A critique session or two ago, Claudia mentioned that she couldn't figure out the correct verb tense to use for a particular spot in her novel, because her main characters are time travelers. (They are also interesting, stubborn, hilarious, and sexy; you will want to get to know them, trust me.) Anyway, when I picked up Always Coming Home from the library shelves and, on reading the first line, put it immediately in my pile to check out.

They might be going to have lived a long, long time from now.

Oh yeah. It sounds a bit off. It stops your brain from continuing on the paths that it wants to go along. It catches you up. And suddenly you are thinking. About time and reality and how you fit in, and then you're just loving Ursula for what she's done to you.

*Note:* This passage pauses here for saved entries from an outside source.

(** * KubeCon schedule pipeline: calendar tokenizer and document formatter

    A shallow embedding of [src/sched/parse_schedule.py] and
    [src/sched/format_schedule.py].

    Python [str] values are sequences of Unicode code points, so a string is a
    [list N]; the literals of the source are written [u "..."].  Functions of
    the Python runtime that the source calls ([str.strip], [str.split],
    [int], [datetime.strptime], ...) are modelled in [Module Py] after the
    behaviour of CPython 3.11. *)

From Stdlib Require Import String Ascii List Bool NArith ZArith Lia.
Import ListNotations.

Set Implicit Arguments.

Open Scope string_scope.
Open Scope list_scope.

(* ================================================================== *)
(** * Python strings, lists and exceptions *)
(* ================================================================== *)

Module Py.

Local Open Scope N_scope.

(** A [str]: its code points, in order. *)
Definition str := list N.

(** The [str] of an ASCII literal of the source. *)
Definition u (s : string) : str := map N_of_ascii (list_ascii_of_string s).

Definition NL : N := 10.

Fixpoint str_eqb (a b : str) : bool :=
  match a, b with
  | [], [] => true
  | x :: a', y :: b' => N.eqb x y && str_eqb a' b'
  | _, _ => false
  end.

(** Truth value of a string, as in [if text:] / [if not text:]. *)
Definition truthy (s : str) : bool :=
  match s with [] => false | _ :: _ => true end.

(** [c.isspace()]: the white space of [str.strip()] and of [\s] in [re]. *)
Definition isspace (c : N) : bool :=
  ((9 <=? c) && (c <=? 13)) || ((28 <=? c) && (c <=? 32))
  || (c =? 133) || (c =? 160) || (c =? 5760)
  || ((8192 <=? c) && (c <=? 8202))
  || (c =? 8232) || (c =? 8233) || (c =? 8239) || (c =? 8287)
  || (c =? 12288).

Fixpoint lstrip (s : str) : str :=
  match s with
  | c :: s' => if isspace c then lstrip s' else s
  | [] => []
  end.

Definition rstrip (s : str) : str := rev (lstrip (rev s)).

(** [s.strip()] *)
Definition strip (s : str) : str := rstrip (lstrip s).

(** [s.startswith(p)] *)
Fixpoint startswith (p s : str) : bool :=
  match p, s with
  | [], _ => true
  | x :: p', y :: s' => N.eqb x y && startswith p' s'
  | _ :: _, [] => false
  end.

(** [sub in s] *)
Fixpoint contains (sub s : str) : bool :=
  startswith sub s ||
  match s with
  | [] => false
  | _ :: s' => contains sub s'
  end.

(** [s.split(sep)] for a non-empty [sep]: [skip] counts the characters of a
    separator just found that are still to be passed over, [cur] is the piece
    being read, reversed. *)
Fixpoint split_aux (sep s : str) (skip : nat) (cur : str) : list str :=
  match s with
  | [] => [rev cur]
  | c :: s' =>
      match skip with
      | S k => split_aux sep s' k cur
      | O =>
          if startswith sep s
          then rev cur :: split_aux sep s' (length sep - 1)%nat []
          else split_aux sep s' 0%nat (c :: cur)
      end
  end.

Definition split (sep s : str) : list str := split_aux sep s 0%nat [].

(** [s.split(sep, 1)]: at most one cut, at the first occurrence of [sep]. *)
Fixpoint split1_aux (sep s : str) (cur : str) : list str :=
  match s with
  | [] => [rev cur]
  | c :: s' =>
      if startswith sep s
      then [rev cur; skipn (length sep) s]
      else split1_aux sep s' (c :: cur)
  end.

Definition split1 (sep s : str) : list str := split1_aux sep s [].

(** [sep.join(l)] *)
Fixpoint join (sep : str) (l : list str) : str :=
  match l with
  | [] => []
  | [x] => x
  | x :: l' => x ++ sep ++ join sep l'
  end.

(** [s.replace(old, new)] for a non-empty [old]: the occurrences are taken
    from the left and do not overlap. *)
Fixpoint replace_aux (old new s : str) (skip : nat) : str :=
  match s with
  | [] => []
  | c :: s' =>
      match skip with
      | S k => replace_aux old new s' k
      | O =>
          if startswith old s
          then new ++ replace_aux old new s' (length old - 1)%nat
          else c :: replace_aux old new s' 0%nat
      end
  end.

Definition replace (old new s : str) : str := replace_aux old new s 0%nat.

(** [c.lower()] on the code points whose lower case has an ASCII character:
    the ASCII capitals, U+0130 and U+212A.  Every other cased letter lowers
    to a single code point outside ASCII; the source only compares the result
    of [lower()] with ASCII prefixes, so those are left as they are. *)
Definition lower_char (c : N) : str :=
  if (65 <=? c) && (c <=? 90) then [c + 32]
  else if c =? 304 then [105; 775]
  else if c =? 8490 then [107]
  else [c].

Definition lower (s : str) : str := flat_map lower_char s.

(** ** Indexing and slicing *)

(** Position of index [i] in a sequence of length [n], for a slice bound:
    negative indices count from the end and everything is clamped. *)
Definition bound (n : nat) (i : Z) : nat :=
  if (i <? 0)%Z then Z.to_nat (Z.max 0 (Z.of_nat n + i))
  else Nat.min n (Z.to_nat i).

(** [l[i:]] *)
Definition slice_from {A} (l : list A) (i : Z) : list A :=
  skipn (bound (length l) i) l.

(** [l[:j]] *)
Definition slice_to {A} (l : list A) (j : Z) : list A :=
  firstn (bound (length l) j) l.

(** [l[i:j]] *)
Definition slice {A} (l : list A) (i j : Z) : list A :=
  firstn (bound (length l) j - bound (length l) i)%nat
         (skipn (bound (length l) i) l).

(** [l[i]].  Python raises [IndexError] out of range; every subscript of the
    source is guarded by a length or membership test, and [d] is what the
    model returns where Python would raise. *)
Definition item {A} (d : A) (l : list A) (i : Z) : A :=
  let k := if (i <? 0)%Z then (Z.of_nat (length l) + i)%Z else i in
  if (k <? 0)%Z then d else nth (Z.to_nat k) l d.

(** ** Exceptions *)

Inductive exn := ValueError | OverflowError | TypeError.

Inductive result (A : Type) :=
| Ok (a : A)
| Raise (e : exn).
Arguments Ok {A} a.
Arguments Raise {A} e.

Definition bind {A B} (r : result A) (k : A -> result B) : result B :=
  match r with
  | Ok a => k a
  | Raise e => Raise e
  end.

(** ** Decimal digits and [int] *)

(** First code point of every block of ten decimal digits (general category
    Nd) of Unicode 14; [\d] and [int] accept them all. *)
Definition digit_zeros : list N :=
  [48; 1632; 1776; 1984; 2406; 2534; 2662; 2790; 2918; 3046; 3174; 3302;
   3430; 3558; 3664; 3792; 3872; 4160; 4240; 6112; 6160; 6470; 6608; 6784;
   6800; 6992; 7088; 7232; 7248; 42528; 43216; 43264; 43472; 43504; 43600;
   44016; 65296; 66720; 68912; 69734; 69872; 69942; 70096; 70384; 70736;
   70864; 71248; 71360; 71472; 71904; 72016; 72784; 73040; 73120; 92768;
   92864; 93008; 120782; 120792; 120802; 120812; 120822; 123200; 123632;
   125264; 130032].

Fixpoint digit_in (zs : list N) (c : N) : option Z :=
  match zs with
  | [] => None
  | z :: zs' =>
      if (z <=? c) && (c <? z + 10) then Some (Z.of_N (c - z))
      else digit_in zs' c
  end.

(** Value of a decimal digit, [None] for any other character. *)
Definition digit_value (c : N) : option Z := digit_in digit_zeros c.

(** Digits of an integer literal after the sign: groups of digits separated
    by single underscores.  [acc] is the value so far, [n] the number of
    digits read, [prev] tells whether the previous character was a digit. *)
Fixpoint int_digits (s : str) (acc : Z) (n : N) (prev : bool)
  : option (Z * N) :=
  match s with
  | [] => if prev then Some (acc, n) else None
  | c :: s' =>
      if c =? 95 then
        if prev then int_digits s' acc n false else None
      else
        match digit_value c with
        | Some d => int_digits s' (10 * acc + d)%Z (n + 1) true
        | None => None
        end
  end.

Soon after I started reading the novel, a student in one of the philosophy classes I teach said, and I quote, "If I have to think about time travel right now, I think my head is going to explode."

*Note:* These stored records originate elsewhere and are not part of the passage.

(** After a completion that the server answered 200, the list the
    client keeps by swapping in the returned task holds the same tasks
    as the list the server would now return. *)
Theorem client_complete_matches_server (now : N) (req : AuthedRequest)
    (db : Collection Task) (updatedTask : ObjectId * Task) :
  statusCode (markTaskCompleted now req db).1 = 200 →
  Api.data_task (markTaskCompleted now req db).1 = Some updatedTask →
  TaskList.handleTaskComplete updatedTask (listed (getAllTasks req db).1) ≡ₚ
    listed (getAllTasks req (markTaskCompleted now req db).2).1.
Proof.
  unfold markTaskCompleted.
  destruct (TaskModel.findOne _ _ _) as [loaded|] eqn:Hf; [|done].
  apply findOne_Some in Hf as [Hl Ho].
  destruct (TaskModel.save _ _ _ _ _) as [|[r db']] eqn:Hs; [done|].
  intros _ [= <-].
  assert (docs db' !! params_id (request req) = Some r ∧
          (∀ j, j ≠ params_id (request req) → docs db' !! j = docs db !! j) ∧
          userId r = req_userId req) as (Hr & Hrest & Hor).
  { apply save_cases in Hs as [_ [(Heq & -> & ->)|(_ & -> & ->)]].
    - by rewrite <- Heq in Hl.
    - simpl. rewrite lookup_insert_eq. repeat split; try done.
      intros j Hj. by rewrite lookup_insert_ne. }
  clear Hs.
  change (listed (getAllTasks req db).1)
    with (TaskModel.find_sorted (req_userId req) db).
  change (listed (getAllTasks req (mkResponse 200 true (Some "Task marked as completed")
             (TaskPayload (params_id (request req), r)), db').2).1)
    with (TaskModel.find_sorted (req_userId req) db').
  unfold TaskList.handleTaskComplete.
  change ((params_id (request req), r).1) with (params_id (request req)).
  apply NoDup_Permutation.
  - apply (NoDup_fmap_1 fst). rewrite <- list_fmap_compose.
    erewrite (list_fmap_ext _ fst); [apply find_sorted_NoDup_ids|].
    intros i [j x] _. unfold compose. by destruct (decide _).
  - apply find_sorted_NoDup.
  - intros [j x]. rewrite list_elem_of_fmap, find_sorted_elem. split.
    + intros ([k y] & Hx & [Hy Hoy]%find_sorted_elem).
      destruct (decide _) as [Hk|Hk]; injection Hx as -> ->.
      * done.
      * split; [|done]. rewrite Hrest; done.
    + intros [Hx Hox].
      destruct (decide (j = params_id (request req))) as [->|Hj].
      * exists (params_id (request req), loaded).
        rewrite find_sorted_elem.
        rewrite decide_True by done. split; [congruence|done].
      * exists (j, x). rewrite find_sorted_elem.
        rewrite decide_False by done. rewrite Hrest in Hx by done. done.
Qed.

Lemma client_complete_matches_server_witness :
  TaskList.handleTaskComplete (0, completed_task)
    (listed (getAllTasks (task_request 1 0 no_body) sample_db).1) ≡ₚ
    listed (getAllTasks (task_request 1 0 no_body) completed_db).1.
Proof.
  apply (client_complete_matches_server 7 (task_request 1 0 no_body)
           sample_db (0, completed_task)).
  - reflexivity.
  - reflexivity.
Defined.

Which I loved, because that's my job: getting students' heads to explode. Getting my own head to explode. I speak figuratively, of course.

At core, philosophy should be getting our brains to wake up from the ruts they so easily get stuck in and start seeing ourselves, other folk, and world (aka: Life, The Universe, and Everything) in new and startling ways.

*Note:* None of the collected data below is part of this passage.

(** One round of the loop keeps the invariant and shortens the interval;
    a round that leaves the loop leaves a position that [bucket_choice]
    describes. *)
Lemma loop_body_spec (t : list Z) (v : Z) (s : Velocity.loop_state) :
  StronglySorted Z.le t -> loop_inv t v s ->
  match Velocity.loop_body t v s with
  | Velocity.Continue s' =>
      loop_inv t v s'
      /\ Velocity.maximum s' - Velocity.minimum s'
         < Velocity.maximum s - Velocity.minimum s
           /\ Velocity.minimum s <= Velocity.maximum s
  | Velocity.Exit i | Velocity.Break i =>
      exists ti : Z,
        0 <= i /\ t !! Z.to_nat i = Some ti /\ bucket_choice t v (Z.to_nat i) ti
  | Velocity.Fault => False
  end.
Proof.
  intros Hs (Hmin & Hmax & Hlo & Hhi & Hidx).
  unfold Velocity.loop_body.
  destruct (Z.leb_spec (Velocity.minimum s) (Velocity.maximum s)) as [Hle|Hgt];
    [|apply Hidx; lia].
  set (i := (Velocity.minimum s + Velocity.maximum s) `div` 2).
  assert (Hi : Velocity.minimum s <= i <= Velocity.maximum s)
    by (subst i; Z.div_mod_to_equations; lia).
  destruct (lookup_lt_is_Some_2 t (Z.to_nat i)) as [ti Hti]; [lia|].
  destruct (Z.eqb_spec i 0) as [Hi0|Hi0]; simpl.
  { exists ti. split; [lia|]. split; [done|]. left. lia. }
  destruct (Z.eqb_spec i (Z.of_nat (length t) - 1)) as [Hil|Hil].
  { exists ti. split; [lia|]. split; [done|].
    assert (Hmi : Velocity.minimum s = i)
      by (subst i; Z.div_mod_to_equations; lia).
    destruct (Z.lt_ge_cases ti v) as [Hlt|Hge].
    - right; right. split; [done|].
      intros j tj Hj Hlk. apply lookup_lt_Some in Hlk. lia.
    - right; left. split; [done|]. by rewrite <- Hmi. }
  rewrite Hti.
  destruct (Z.ltb_spec ti v) as [Hlt|Hge]; simpl.
  - split; [|simpl; lia]. unfold loop_inv; simpl.
    split; [lia|]. split; [lia|]. split; [|split; [done|]].
    + intros j tj Hj Hlk.
      assert (tj <= ti) by (eapply (sorted_lookup_le t Hs j (Z.to_nat i)); eauto; lia).
      lia.
    + intros Hend. exists ti. split; [lia|]. split; [done|].
      right; right. split; [done|].
      assert (Hmi : Velocity.maximum s = i) by lia. by rewrite <- Hmi.
  - split; [|simpl; lia]. unfold loop_inv; simpl.
    split; [lia|]. split; [lia|]. split; [done|]. split.
    + intros j tj Hj Hlk.
      assert (ti <= tj) by (eapply (sorted_lookup_le t Hs (Z.to_nat i) j); eauto; lia).
      lia.
    + intros Hend. exists ti. split; [lia|]. split; [done|].
      right; left. split; [lia|].
      assert (Hmi : Velocity.minimum s = i) by lia. by rewrite <- Hmi.
Qed.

And thinking about the mechanics and paradoxes of time travel is a lovely way to make your brain swivel inside your skull.

In my novel, which also includes some time travel, I'm attempting to uncover non-human understandings of time. How would Beryl (a bear disguised in human skin) understand time? How would a tree?

Thinking back on my years in philosophy, I can see the history that has led me to become the writer I am:

In an African philosophy course I took as an undergraduate, I learned that not everyone thinks of time linearly: my instructor, Ifeanye Menkiti, talked about how time in some African understandings includes a distant past, a present, and a near future, but no far future, instead the line of time bends backward from the present/near future toward the past, rather than continuing on indefinitely into the future.

In my dissertation I examined the work of James Hamill, who studied Navajo logic and some of the ways their system of reasoning differs from Western/European systems, precisely because they have a circular sense of time, while ours is linear. Which again, in my very limited understanding, might imply that there is no far future, the present always circling back to the past, the past circling back toward the future/present.

I'm currently teaching Simone de Beauvoir in my ethics class. Beauvoir is very suspicious of too tightly holding onto a project. We act unethically if we hold on so tightly that we are looking only at the far future of the project's realization, concentrating so hard on that end, an end so distant from ourselves, that the present means nothing, that the means we use to get to that end are completely subordinated to that end, that we do whatever it takes, sacrifice whomever it takes to get to the end. Instead she suggests that we concentrate on the near future.

How cool is all that? Pretty cool if you're a sci-fi loving, philosophy geek.

In my novel, I've taken what I've encountered in philosophy about time, and used it to figure out how time might be understood by the more-than-human world. Especially the spiders. They've just got to have a super-freaky understanding of time. My bet is that of all of us they're the ones who see time most clearly of all, what with all the eyes and the spinning.

But like Claudia, I have to think hard about how to communicate other species' understandings of time in a human language. In a critique session that is coming soon to a cafe near you, I'll find out how well The Sclibblerati think I've done with capturing the spiders... But as a preview it goes something like this:

I'll end as I started. I end as I start. I will end as I will start. I will have ended as I did once start. I would have started as I will be going to end.

No seriously, I really mean it. I'll end as I started: with a little Le Guin Wisdom:

"What was and what may be lie, like children whose faces we cannot see, in the arms of silence. All we ever have is here, now."


1 comment:

Qlaudie said...

Dawwww...thanks, Lisa - and great post, as always.